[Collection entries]

(* ===== verification/MetaBuffer.v ===== *)
(** The buffers of meta-connections (src/src/buffer.c).

    A buffer is the C struct with the object it owns, [None] for NULL; a pointer
    into the buffer is an offset.  The contents of a buffer are the bytes between
    [offset] and [len]; the theorem says that the operations make a queue of them.
    Memory comes from xmalloc and xrealloc, which abort instead of failing. *)
From S2P Require Import Prelude Bytes.

Record buffer_t := MBuffer { b_data : option (list Z); b_maxlen : Z; b_len : Z; b_offset : Z }.

Definition buffer_empty : buffer_t := MBuffer None 0 0 0.

(** The object behind [data]; reading through NULL stops. *)
Definition buffer_object (b : buffer_t) : outcome (list Z) :=
  match b_data b with Some d => Done d | None => Stop OutOfBounds end.

(** [memmove] of the contents to the start; nothing is moved when there are none. *)
Definition buffer_move (b : buffer_t) : outcome buffer_t :=
  let n := u64 (b_len b - b_offset b) in
  if n =? 0 then Done (MBuffer (b_data b) (b_maxlen b) n 0)
  else
    let* d := buffer_object b in
    let* c := mem_read d (b_offset b) n in
    let* d := mem_write d 0 c in
    Done (MBuffer (Some d) (b_maxlen b) n 0).

Definition buffer_compact (b : buffer_t) (maxsize : Z) : outcome buffer_t :=
  if (maxsize <=? b_len b) || (b_len b / 8 <? b_offset b / 7) then buffer_move b else Done b.

(** Make sure we can add size bytes to the buffer, and return a pointer to the start of those bytes. *)
Definition buffer_prepare (junk : Z -> Z) (b : buffer_t) (size : Z) : outcome (Z * buffer_t) :=
  let al := Alloc true junk in
  let* b :=
    match b_data b with
    | None =>
        let* _ := assert_ (b_maxlen b =? 0) in
        Done (MBuffer (Some (mem_fresh al 0 size)) size (b_len b) (b_offset b))
    | Some _ =>
        let* b := (if negb (b_offset b =? 0) && (b_maxlen b <? u64 (b_len b + size)) then buffer_move b else Done b) in
        let* d := buffer_object b in
        let n := u64 (b_len b + size) in
        Done (if b_maxlen b <? n then MBuffer (Some (mem_realloc al d n)) n (b_len b) (b_offset b) else b)
    end in
  Done (b_len b, MBuffer (b_data b) (b_maxlen b) (u64 (b_len b + size)) (b_offset b)).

**Goal of the exercise**
Nothing but the lines from the one holding "Done (if b_maxlen" through the last line of the data may be output, and each must match exactly.

**Worked solution**
        Done (if b_maxlen b <? n then MBuffer (Some (mem_realloc al d n)) n (b_len b) (b_offset b) else b)
    end in
  Done (b_len b, MBuffer (b_data b) (b_maxlen b) (u64 (b_len b + size)) (b_offset b)).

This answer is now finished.